Абзац надо отредактировать – хотя бы вот так:
...Полвека назад я прочел (кажется, в «Литературной газете») рецензию на роман, из которой запомнились лишь имена героинь, да и то частично. Одну звали Ася Иевлева, а другую Ия, фамилию забыл. Наткнуться в одной фразе на Ию и Иевлеву было нечаянной радостью, и я поделился ею с приятелем, тоже юным филологом. «Да, – мгновенно отреагировал он, – иерунда какая-то».
Простор для совершенствования, конечно, всегда остается.
Из истории вчерашнего дня
[230]
1
В каждое из семи своих советских десятилетий российская интеллигенция была одновременно счастлива и несчастна по-разному. Сначала она слушала музыку революции и писала плакаты про радость своего заката; потом творила, выдумывала, пробовала, наступая на горло собственной песне и ни единого удара не отклоняя от себя; потом хотела труда со всеми сообща, даже в ссылке пытаясь большеветь и любить шинель красноармейской складки; потом час мужества пробил на наших часах, и мы были там, где наш народ, к несчастью, был…
До какого-то времени двусмысленные игры с собственным самовосприятием строились на вытеснении неудобной информации. В 1937-м «мы ничего не знали», и только в 56-м «нам открыли глаза». Но к 70-м годам ссылаться на незнание стало невозможно, и раздвоение психики отлилось в новые позы. Альтернативой полному разрыву с истеблишментом (отъезду, протесту, лагерю), стало полустоическое-полуэскапистское решение «делать свое дело» – не обращайте вниманья, маэстро, не убирайте ладони со лба.
Впрочем, и это новое раздвоение носило характер не столько раскола между группами, сколько внутреннего расщепления личности. В 70-е годы диссидентом можно было быть, так сказать, без отрыва от коллаборационизма. Сложилось некое цельное двоемыслие – уникальный сплав принципиальности и цинизма, суперменства и приспособленчества. Художественным выражением этой эпохи стало эзоповское письмо.
70-е годы начались в 1968-м, с вторжения в Чехословакию, если не в 1965-м, с ареста Синявского и Даниэля, и уже в 1969-м появился рассказ Фазиля Искандера «Летним днем», с редкой емкостью воплотивший новую ситуацию.
...В курортном кафе рассказчик встречается с западногерманским туристом, который рассказывает ему о своем опыте интеллектуала, пережившего нацизм. В свое время замешанный в студенческих протестах против гитлеризма, он всю жизнь боится разоблачения и ареста. Где-то в начале 1944-го года его вызывают в гестапо и предлагают сотрудничать – доносить на коллег по престижному физическому институту.
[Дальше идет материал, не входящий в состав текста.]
(** Agents of a workspace, over any billing repository: starting without
    agents, whatever calls the workspaces make, a call of one workspace does not
    change what another lists or gets; what a workspace gets under an id is its
    own agent of that id; and no workspace ever has more agents than the plan it is
    subscribed to allows, failed calls included. *)
Theorem agents_within_plan s0 s ws s' :
  _agents (aw_repo s0) = [] -> agents_reachable s0 s -> agent_call ws s s' ->
  (forall w, w <> ws ->
     repo_list_agents w (aw_repo s') = repo_list_agents w (aw_repo s) /\
     forall i, get_agent i (Some w) (aw_repo s') = get_agent i (Some w) (aw_repo s)) /\
  (forall w i a, get_agent i (Some w) (aw_repo s') = Some a ->
     ag_id a = i /\ ag_workspace_id a = w /\ a ∈ repo_list_agents w (aw_repo s')) /\
  (forall w b p n, entitlement = Some b -> _plan_for_workspace w b = Some p -> max_agents p = Some n -> 0 <= n ->
     Z.of_nat (length (repo_list_agents w (aw_repo s'))) <= n).
Proof.
  intros H0 Hr Hc. assert (Hok0 : agents_ok (aw_repo s0)) by (unfold agents_ok; rewrite H0; split; [constructor|done]).
  pose proof (agents_reachable_ok _ _ Hok0 Hr) as Hok. destruct (agent_call_change _ _ _ Hok Hc) as [add Hch].
  pose proof (call_change_ok _ _ _ _ Hok Hch) as [Hn' Hk']. split; [|split].
  - intros w Hw. split; [by eapply call_change_others|]. intros i. by eapply call_change_get.
  - intros w i a [Hg Hw]%get_agent_ws. split; [by apply Hk'|]. split; [done|].
    apply list_elem_of_filter. split; [done|]. apply list_elem_of_fmap. exists (i, a). split; [done|].
    by apply dict_get_Some.
  - intros w b p n He Hp Hn Hpos.
    assert (Hstep : forall v x x', agents_ok (aw_repo x) -> agent_call v x x' ->
      Z.of_nat (length (repo_list_agents w (aw_repo x))) <= n ->
      Z.of_nat (length (repo_list_agents w (aw_repo x'))) <= n).
    { intros v x x' Hx H Hlen. destruct H as [now i name model pref tools t m by_ actor Hi|now i f actor|now i actor|now name e actor].
      - by eapply create_count.
      - pose proof (call_count _ _ _ w (update_call now i v f actor x Hx)). lia.
      - pose proof (call_count _ _ _ w (delete_call now i v actor x)). lia.
      - unfold set_tool_enabled. by destruct (registry_get tool_registry name). }
    eapply Hstep; [exact Hok|exact Hc|]. clear Hc Hch Hn' Hk' Hok. induction Hr as [|v x x' Hr IH Hx].
    + unfold repo_list_agents. rewrite H0. simpl. lia.
    + eapply Hstep; [by eapply agents_reachable_ok|exact Hx|done].
Qed.

(** A call of [create_agent] that returns has stored an enabled agent of the
    workspace whose name and model are not blank, whose prompt reference, if any,
    resolves to a template that is not empty, and which is bound to exactly the
    tools asked for, all registered and enabled in the workspace. *)
Theorem created_agent_usable now i ws name model pref tools t m by_ actor s a bound s' :
  (forall x, x ∈ _agent_tools (aw_repo s) -> at_agent_id x <> i) ->
  create_agent tool_registry prompt_registry entitlement now i ws name model pref tools t m by_ actor s
    = (Ok (a, bound), s') ->
  get_agent i (Some ws) (aw_repo s') = Some a /\ ag_enabled a = true /\ ag_name a <> [] /\ strip (ag_model a) <> [] /\
  bound = tools /\ get_agent_tools i s' = tools /\
  Forall (fun n => is_Some (registry_get tool_registry n) /\ is_tool_enabled tool_registry ws n (aw_repo s') = true) tools /\
  (forall g, prompt_registry = Some g -> ag_prompt_ref a <> [] ->
     match split_prompt_ref (ag_prompt_ref a) with
     | (_, None) => render (ag_prompt_ref a) [] [] (Some ws) g <> []
     | (n, Some v) => render_version n v [] [] (Some ws) g <> []
     end).
Proof.
  intros Hfresh. unfold create_agent. destruct (_ ≫= _) as [[]|e] eqn:E; [|done].
  apply bind_ok in E as ([] & Hname%raise_if_ok & E). apply bind_ok in E as ([] & Hmodel%raise_if_ok & E).
  apply bind_ok in E as ([] & Hp & _). bools.
  set (x := mkAgentRecord _ _ _ _ _ _ _ _ _ _). set (r := repo_create_agent x (aw_repo s)).
  assert (Hprompt : forall g, prompt_registry = Some g -> ag_prompt_ref x <> [] ->
     match split_prompt_ref (ag_prompt_ref x) with
     | (_, None) => render (ag_prompt_ref x) [] [] (Some ws) g <> []
     | (n, Some v) => render_version n v [] [] (Some ws) g <> []
     end).
  { intros g Hg Hne. cbn [ag_prompt_ref x] in *. unfold _validate_prompt_ref in Hp. rewrite Hg in Hp.
    destruct (strip pref) as [|c cs] eqn:Epref; [done|].
    destruct (split_prompt_ref (c :: cs)) as [n [v|]]; apply raise_if_ok in Hp; by bools. }
  assert (Hget : forall tl ids, get_agent i (Some ws) (mkAgentRepo (_agents r) tl (_tools r) (_workspace_tools r) ids) = Some x).
  { intros tl ids. unfold get_agent, find_agent_by_id, r, repo_create_agent. cbn [_agents with_agents].
    change (ag_id x) with i. rewrite dict_get_set, decide_True by done. cbn. by rewrite decide_True. }
  assert (Hold : filter (fun y => at_agent_id y <> i) (_agent_tools r) = _agent_tools r /\
                 filter (fun y => at_agent_id y = i) (_agent_tools r) = []).
  { change (_agent_tools r) with (_agent_tools (aw_repo s)). induction (_agent_tools (aw_repo s)) as [|y l IH]; [done|].
    rewrite !filter_cons. rewrite decide_True, decide_False by (apply Hfresh; left).
    destruct IH as [-> ->]; [|done]. intros z Hz. apply Hfresh. by right. }
  destruct tools as [|n ns].
  - intros [= <- <- <-]. split_and!; try done.
    + exact (Hget (_agent_tools r) (_tool_id_seq r)).
    + unfold get_agent_tools, repo_get_agent_tools. cbn [aw_repo]. by rewrite (proj2 Hold).
  - destruct (_validate_tool_names tool_registry (n :: ns) (Some ws) r) as [b|e] eqn:Et; [|done].
    intros [= <- <- <-]. apply validated_names in Et as [-> Hall]. split_and!; try done.
    + apply Hget.
    + unfold get_agent_tools, repo_get_agent_tools, set_agent_tools. cbn [aw_repo _agent_tools].
      rewrite filter_app, (proj1 Hold), (proj2 Hold). cbn [app]. generalize (n :: ns) (_tool_id_seq r).
      intros l. induction l as [|y l IH]; intros z; [done|]. cbn [number_tools]. rewrite filter_cons, decide_True by done.
      by rewrite fmap_cons, IH.
Qed.

(** Enabling or disabling a tool in one workspace forgets what every other
    workspace had set: the tool falls back to its default there. *)
Theorem other_overrides_lost now ws name enabled actor s w :
  is_Some (registry_get tool_registry name) -> w <> ws ->
  let s' := (set_tool_enabled tool_registry now ws name enabled actor s).2 in
  get_workspace_tool w name (aw_repo s') = None /\
  is_tool_enabled tool_registry ws name (aw_repo s') = enabled.
Proof.
  intros [tool Ht] Hw. cbv zeta. unfold set_tool_enabled. rewrite Ht. cbn [set_workspace_tool snd aw_repo].
  unfold is_tool_enabled, get_workspace_tool. cbn [_workspace_tools].
  assert (Hnone : forall v, filter (fun t => wt_workspace_id t = v /\ wt_tool_name t = name)
    (filter (fun t => wt_tool_name t <> name) (_workspace_tools (aw_repo s))) = []).
  { intros v. induction (_workspace_tools (aw_repo s)) as [|t l IH]; [done|]. rewrite filter_cons.
    case_decide as E; [|done]. rewrite filter_cons, decide_False; [done|]. by intros [_ ?]. }
  rewrite !filter_app, !Hnone, !filter_cons, !filter_nil. cbn [app wt_workspace_id wt_tool_name].
  rewrite (decide_False (P := ws = w /\ name = name)) by (intros [-> _]; done).
  by rewrite decide_True.
Qed.
End Agents.

(** ** A workspace on the free plan (three agents), a prompt and a tool *)

Definition demo_tool : @Tool nat :=
  mkTool (u "calculator") (u "Evaluate.") [(u "type", JStr (u "object"))] None None []
    (fun _ _ _ n => (ToolReturned (JStr (u "42")), S n)).
Definition demo_tools : list (pystr * @Tool nat) := [(u "calculator", demo_tool)].
Definition demo_prompts : PromptRegistry :=
  (seed (u "agent") (u "Hello") [] None (mkPromptRegistry prompt_repo_init None)).2.
Definition demo_billing : InMemoryBillingRepository :=
  (assign_plan (u "ws") FREE_PLAN_ID SubscriptionStatus.TRIAL (u "s1") 5 seeded).2.
Definition empty_world : agent_world := mkAgentWorld agent_repo_init None.

Definition demo_create (i ws : pystr) (tools : list pystr) (s : agent_world) :=
  create_agent demo_tools (Some demo_prompts) (Some demo_billing) 1 i ws (u " Ann ") (u "gpt") (u "agent@1") tools
    (S754_zero false) 10 None None s.
Definition demo_one : agent_world := (demo_create (u "a1") (u "ws") [u "calculator"] empty_world).2.

Lemma demo_call i ws tools s :
  dict_get i (_agents (aw_repo s)) = None ->
  agent_call demo_tools (Some demo_prompts) (Some demo_billing) ws s (demo_create i ws tools s).2.
Proof.
  exact (CallCreateAgent demo_tools (Some demo_prompts) (Some demo_billing) ws s 1 i (u " Ann ") (u "gpt")
    (u "agent@1") tools (S754_zero false) 10 None None).
Qed.

Lemma agents_within_plan_witness :
  let s' := (demo_create (u "a2") (u "ws") [] demo_one).2 in
  length (repo_list_agents (u "ws") (aw_repo s')) = 2%nat /\
  Z.of_nat (length (repo_list_agents (u "ws") (aw_repo s'))) <= 3.
Proof.
  cbv zeta. split; [vm_compute; reflexivity|].
  refine (proj2 (proj2 (agents_within_plan demo_tools (Some demo_prompts) (Some demo_billing) empty_world demo_one
    (u "ws") _ eq_refl _ _)) (u "ws") demo_billing (mkPlan FREE_PLAN_ID (u "free") 1 None (Some 100000) (Some 3)
      (Some 5) None [(u "reranker", false); (u "benchmark", false)]) 3 eq_refl _ eq_refl _).
  - eapply AgentsCall; [apply AgentsInit|]. apply demo_call. reflexivity.
  - apply demo_call. vm_compute. reflexivity.
  - vm_compute. reflexivity.
  - lia.
Defined.

Lemma created_agent_usable_witness :
  get_agent_tools (u "a1") demo_one = [u "calculator"] /\
  exists a, get_agent (u "a1") (Some (u "ws")) (aw_repo demo_one) = Some a /\ ag_name a = u "Ann".
Proof.
  destruct (demo_create (u "a1") (u "ws") [u "calculator"] empty_world) as [[[a bound]|e] s'] eqn:E; [|discriminate E].
  destruct (created_agent_usable demo_tools (Some demo_prompts) (Some demo_billing) 1 (u "a1") (u "ws") (u " Ann ")
    (u "gpt") (u "agent@1") [u "calculator"] (S754_zero false) 10 None None empty_world a bound s')
    as (Hg & _ & _ & _ & _ & Ht & _); [intros x Hx; inversion Hx|exact E|].
  unfold demo_one. rewrite E. split; [exact Ht|]. exists a. split; [exact Hg|]. vm_compute in E. by injection E as <- _.
Defined.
Не желая, из «интеллигентского предрассудка порядочности», согласиться, но боясь прямо заявить об отказе, он умело лавирует, в частности, говоря, что «в случае враждебных высказываний… учитывая военное время… готов выполнять свой патриотический долг, только без этих формальностей». Его в конце концов отпускают, но вопрос о смысле такой половинчатой «порядочности» продолжает мучить его и вновь возникает в разговоре с рассказчиком.